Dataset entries
______

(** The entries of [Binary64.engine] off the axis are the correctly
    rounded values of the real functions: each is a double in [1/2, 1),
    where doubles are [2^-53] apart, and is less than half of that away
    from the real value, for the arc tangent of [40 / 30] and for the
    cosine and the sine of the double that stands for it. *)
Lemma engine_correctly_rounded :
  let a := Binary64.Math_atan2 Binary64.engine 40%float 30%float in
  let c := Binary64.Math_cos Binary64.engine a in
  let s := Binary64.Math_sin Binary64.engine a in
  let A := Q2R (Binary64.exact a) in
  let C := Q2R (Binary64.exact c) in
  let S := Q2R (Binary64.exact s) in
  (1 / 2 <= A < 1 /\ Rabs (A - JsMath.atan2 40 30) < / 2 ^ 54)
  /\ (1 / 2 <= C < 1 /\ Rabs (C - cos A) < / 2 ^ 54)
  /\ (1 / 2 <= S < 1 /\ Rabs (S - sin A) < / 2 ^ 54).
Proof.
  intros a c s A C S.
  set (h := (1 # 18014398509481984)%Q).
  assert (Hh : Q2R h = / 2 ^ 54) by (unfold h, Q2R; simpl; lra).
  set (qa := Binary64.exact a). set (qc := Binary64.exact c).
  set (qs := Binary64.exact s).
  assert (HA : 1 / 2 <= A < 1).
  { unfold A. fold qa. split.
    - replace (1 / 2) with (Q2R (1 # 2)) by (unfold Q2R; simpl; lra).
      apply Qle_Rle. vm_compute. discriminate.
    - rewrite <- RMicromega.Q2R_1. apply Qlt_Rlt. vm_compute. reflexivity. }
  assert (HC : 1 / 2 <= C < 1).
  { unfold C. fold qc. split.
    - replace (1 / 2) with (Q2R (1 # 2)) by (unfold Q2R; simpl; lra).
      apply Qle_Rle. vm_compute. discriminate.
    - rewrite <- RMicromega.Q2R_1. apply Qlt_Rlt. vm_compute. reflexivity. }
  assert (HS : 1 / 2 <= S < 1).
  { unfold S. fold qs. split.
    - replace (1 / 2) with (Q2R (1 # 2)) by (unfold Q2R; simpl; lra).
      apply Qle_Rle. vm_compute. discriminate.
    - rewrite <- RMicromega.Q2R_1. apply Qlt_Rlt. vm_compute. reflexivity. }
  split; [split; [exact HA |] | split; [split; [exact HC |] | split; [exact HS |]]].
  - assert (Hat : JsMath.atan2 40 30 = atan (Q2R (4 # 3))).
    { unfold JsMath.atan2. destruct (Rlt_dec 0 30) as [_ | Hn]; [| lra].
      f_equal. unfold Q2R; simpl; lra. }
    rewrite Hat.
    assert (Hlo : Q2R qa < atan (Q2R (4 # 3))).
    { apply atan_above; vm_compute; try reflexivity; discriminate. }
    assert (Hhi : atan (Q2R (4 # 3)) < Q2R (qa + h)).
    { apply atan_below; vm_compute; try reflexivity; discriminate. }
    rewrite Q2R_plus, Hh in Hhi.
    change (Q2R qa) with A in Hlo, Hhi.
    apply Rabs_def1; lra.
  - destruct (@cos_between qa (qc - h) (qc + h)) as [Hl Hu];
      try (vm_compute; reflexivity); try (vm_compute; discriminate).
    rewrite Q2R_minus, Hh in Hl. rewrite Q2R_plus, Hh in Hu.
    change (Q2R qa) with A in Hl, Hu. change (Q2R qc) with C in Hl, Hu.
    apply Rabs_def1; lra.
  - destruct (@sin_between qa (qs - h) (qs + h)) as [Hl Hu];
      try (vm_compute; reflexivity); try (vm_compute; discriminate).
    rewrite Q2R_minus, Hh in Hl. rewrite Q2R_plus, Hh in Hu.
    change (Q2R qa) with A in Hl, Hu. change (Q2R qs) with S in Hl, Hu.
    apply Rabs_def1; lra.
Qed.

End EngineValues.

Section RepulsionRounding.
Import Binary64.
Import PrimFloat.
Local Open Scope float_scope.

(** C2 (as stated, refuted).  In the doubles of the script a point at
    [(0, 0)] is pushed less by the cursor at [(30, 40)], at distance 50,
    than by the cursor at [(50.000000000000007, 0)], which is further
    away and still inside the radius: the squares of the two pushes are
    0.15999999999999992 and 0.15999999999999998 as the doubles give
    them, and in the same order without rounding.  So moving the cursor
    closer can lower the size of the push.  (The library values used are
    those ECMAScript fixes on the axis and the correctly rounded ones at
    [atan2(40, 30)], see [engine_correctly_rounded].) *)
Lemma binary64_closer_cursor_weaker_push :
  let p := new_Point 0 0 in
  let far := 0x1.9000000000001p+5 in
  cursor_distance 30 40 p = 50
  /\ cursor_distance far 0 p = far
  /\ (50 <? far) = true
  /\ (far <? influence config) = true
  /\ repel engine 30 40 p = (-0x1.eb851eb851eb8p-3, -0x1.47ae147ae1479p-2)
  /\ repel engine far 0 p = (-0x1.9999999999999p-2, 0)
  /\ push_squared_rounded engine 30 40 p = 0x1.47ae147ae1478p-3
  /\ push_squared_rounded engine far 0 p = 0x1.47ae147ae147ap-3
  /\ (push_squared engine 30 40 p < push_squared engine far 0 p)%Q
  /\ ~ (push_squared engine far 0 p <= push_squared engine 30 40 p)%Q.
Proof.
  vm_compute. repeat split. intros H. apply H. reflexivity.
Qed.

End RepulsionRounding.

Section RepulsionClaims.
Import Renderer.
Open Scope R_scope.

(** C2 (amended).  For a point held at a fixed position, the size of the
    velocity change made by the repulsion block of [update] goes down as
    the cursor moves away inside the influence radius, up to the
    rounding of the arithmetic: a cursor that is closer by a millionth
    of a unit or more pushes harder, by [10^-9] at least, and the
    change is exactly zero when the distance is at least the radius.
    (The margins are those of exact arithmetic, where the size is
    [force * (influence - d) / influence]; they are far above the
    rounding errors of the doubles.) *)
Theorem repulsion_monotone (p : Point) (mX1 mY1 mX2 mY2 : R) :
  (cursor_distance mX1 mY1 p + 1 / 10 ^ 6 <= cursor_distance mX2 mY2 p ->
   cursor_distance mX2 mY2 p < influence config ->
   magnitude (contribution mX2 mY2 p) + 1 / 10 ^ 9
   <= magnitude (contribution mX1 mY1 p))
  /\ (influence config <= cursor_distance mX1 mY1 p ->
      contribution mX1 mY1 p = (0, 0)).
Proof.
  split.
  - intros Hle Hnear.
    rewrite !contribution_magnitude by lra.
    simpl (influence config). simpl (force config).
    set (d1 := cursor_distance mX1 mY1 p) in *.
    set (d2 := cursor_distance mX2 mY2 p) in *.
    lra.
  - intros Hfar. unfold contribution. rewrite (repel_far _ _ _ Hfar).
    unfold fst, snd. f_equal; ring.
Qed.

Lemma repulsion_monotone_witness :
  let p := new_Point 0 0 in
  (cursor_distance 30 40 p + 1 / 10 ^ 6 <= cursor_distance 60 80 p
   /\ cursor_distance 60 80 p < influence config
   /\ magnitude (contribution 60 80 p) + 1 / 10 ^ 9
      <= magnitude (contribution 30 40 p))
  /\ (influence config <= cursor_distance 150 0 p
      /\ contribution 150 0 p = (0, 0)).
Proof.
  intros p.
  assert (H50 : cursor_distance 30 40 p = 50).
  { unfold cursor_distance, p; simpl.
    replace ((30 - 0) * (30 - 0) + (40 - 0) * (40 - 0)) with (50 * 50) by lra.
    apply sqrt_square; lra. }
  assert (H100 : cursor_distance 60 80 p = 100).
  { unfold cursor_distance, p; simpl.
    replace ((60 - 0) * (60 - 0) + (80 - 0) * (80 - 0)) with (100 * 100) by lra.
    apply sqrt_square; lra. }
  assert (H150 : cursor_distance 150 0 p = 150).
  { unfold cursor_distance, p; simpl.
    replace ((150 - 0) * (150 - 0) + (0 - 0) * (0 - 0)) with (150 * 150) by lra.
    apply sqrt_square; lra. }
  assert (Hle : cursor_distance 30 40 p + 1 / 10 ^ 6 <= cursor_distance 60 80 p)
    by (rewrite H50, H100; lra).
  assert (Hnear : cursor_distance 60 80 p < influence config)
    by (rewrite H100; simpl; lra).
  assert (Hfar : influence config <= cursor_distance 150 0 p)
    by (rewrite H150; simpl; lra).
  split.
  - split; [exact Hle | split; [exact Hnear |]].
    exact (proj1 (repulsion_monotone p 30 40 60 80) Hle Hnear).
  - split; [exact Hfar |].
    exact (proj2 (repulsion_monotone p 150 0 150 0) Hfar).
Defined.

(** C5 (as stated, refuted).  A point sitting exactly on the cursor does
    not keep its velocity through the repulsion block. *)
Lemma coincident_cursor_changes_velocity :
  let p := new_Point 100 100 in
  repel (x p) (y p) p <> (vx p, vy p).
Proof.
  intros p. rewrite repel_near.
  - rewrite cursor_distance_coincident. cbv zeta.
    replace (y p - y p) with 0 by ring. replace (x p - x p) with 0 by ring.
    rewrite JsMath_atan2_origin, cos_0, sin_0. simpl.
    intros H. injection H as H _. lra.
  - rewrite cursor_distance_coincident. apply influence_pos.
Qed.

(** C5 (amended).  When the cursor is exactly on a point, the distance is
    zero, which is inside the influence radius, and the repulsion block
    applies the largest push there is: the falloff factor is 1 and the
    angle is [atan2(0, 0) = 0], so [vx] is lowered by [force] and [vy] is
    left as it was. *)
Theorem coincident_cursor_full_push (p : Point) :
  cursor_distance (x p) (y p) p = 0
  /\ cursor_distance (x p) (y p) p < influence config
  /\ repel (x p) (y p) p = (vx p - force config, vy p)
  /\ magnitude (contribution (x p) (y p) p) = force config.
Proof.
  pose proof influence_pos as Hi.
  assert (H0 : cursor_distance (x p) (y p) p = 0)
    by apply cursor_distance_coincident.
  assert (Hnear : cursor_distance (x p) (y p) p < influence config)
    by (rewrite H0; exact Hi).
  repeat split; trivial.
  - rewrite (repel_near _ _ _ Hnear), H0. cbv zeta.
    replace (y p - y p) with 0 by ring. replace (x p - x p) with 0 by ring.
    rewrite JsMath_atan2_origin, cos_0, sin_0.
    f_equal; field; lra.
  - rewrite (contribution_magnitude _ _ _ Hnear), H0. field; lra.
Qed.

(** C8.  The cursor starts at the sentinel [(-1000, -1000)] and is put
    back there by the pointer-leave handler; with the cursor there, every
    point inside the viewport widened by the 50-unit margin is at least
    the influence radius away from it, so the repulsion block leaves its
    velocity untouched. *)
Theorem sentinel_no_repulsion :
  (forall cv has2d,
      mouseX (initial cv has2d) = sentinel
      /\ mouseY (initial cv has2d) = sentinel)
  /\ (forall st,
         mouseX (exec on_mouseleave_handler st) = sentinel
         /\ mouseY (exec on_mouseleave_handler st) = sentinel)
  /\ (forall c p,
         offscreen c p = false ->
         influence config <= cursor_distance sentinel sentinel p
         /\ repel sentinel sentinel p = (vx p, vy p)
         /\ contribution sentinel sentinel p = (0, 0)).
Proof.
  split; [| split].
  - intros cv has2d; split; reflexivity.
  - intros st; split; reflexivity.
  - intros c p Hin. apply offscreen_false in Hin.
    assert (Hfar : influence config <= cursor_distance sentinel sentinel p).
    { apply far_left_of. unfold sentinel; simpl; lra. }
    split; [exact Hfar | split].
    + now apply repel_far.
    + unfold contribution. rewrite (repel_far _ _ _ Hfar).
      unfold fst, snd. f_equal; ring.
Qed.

______

[Exercise]
Above are some records; copy exactly the lines from the one with "(The margins are" through the one with "assert (H150 : cursor_distance", both included, and no others.

[Your solution]
    (The margins are those of exact arithmetic, where the size is
    [force * (influence - d) / influence]; they are far above the
    rounding errors of the doubles.) *)
Theorem repulsion_monotone (p : Point) (mX1 mY1 mX2 mY2 : R) :
  (cursor_distance mX1 mY1 p + 1 / 10 ^ 6 <= cursor_distance mX2 mY2 p ->
   cursor_distance mX2 mY2 p < influence config ->
   magnitude (contribution mX2 mY2 p) + 1 / 10 ^ 9
   <= magnitude (contribution mX1 mY1 p))
  /\ (influence config <= cursor_distance mX1 mY1 p ->
      contribution mX1 mY1 p = (0, 0)).
Proof.
  split.
  - intros Hle Hnear.
    rewrite !contribution_magnitude by lra.
    simpl (influence config). simpl (force config).
    set (d1 := cursor_distance mX1 mY1 p) in *.
    set (d2 := cursor_distance mX2 mY2 p) in *.
    lra.
  - intros Hfar. unfold contribution. rewrite (repel_far _ _ _ Hfar).
    unfold fst, snd. f_equal; ring.
Qed.

Lemma repulsion_monotone_witness :
  let p := new_Point 0 0 in
  (cursor_distance 30 40 p + 1 / 10 ^ 6 <= cursor_distance 60 80 p
   /\ cursor_distance 60 80 p < influence config
   /\ magnitude (contribution 60 80 p) + 1 / 10 ^ 9
      <= magnitude (contribution 30 40 p))
  /\ (influence config <= cursor_distance 150 0 p
      /\ contribution 150 0 p = (0, 0)).
Proof.
  intros p.
  assert (H50 : cursor_distance 30 40 p = 50).
  { unfold cursor_distance, p; simpl.
    replace ((30 - 0) * (30 - 0) + (40 - 0) * (40 - 0)) with (50 * 50) by lra.
    apply sqrt_square; lra. }
  assert (H100 : cursor_distance 60 80 p = 100).
  { unfold cursor_distance, p; simpl.
    replace ((60 - 0) * (60 - 0) + (80 - 0) * (80 - 0)) with (100 * 100) by lra.
    apply sqrt_square; lra. }
  assert (H150 : cursor_distance 150 0 p = 150).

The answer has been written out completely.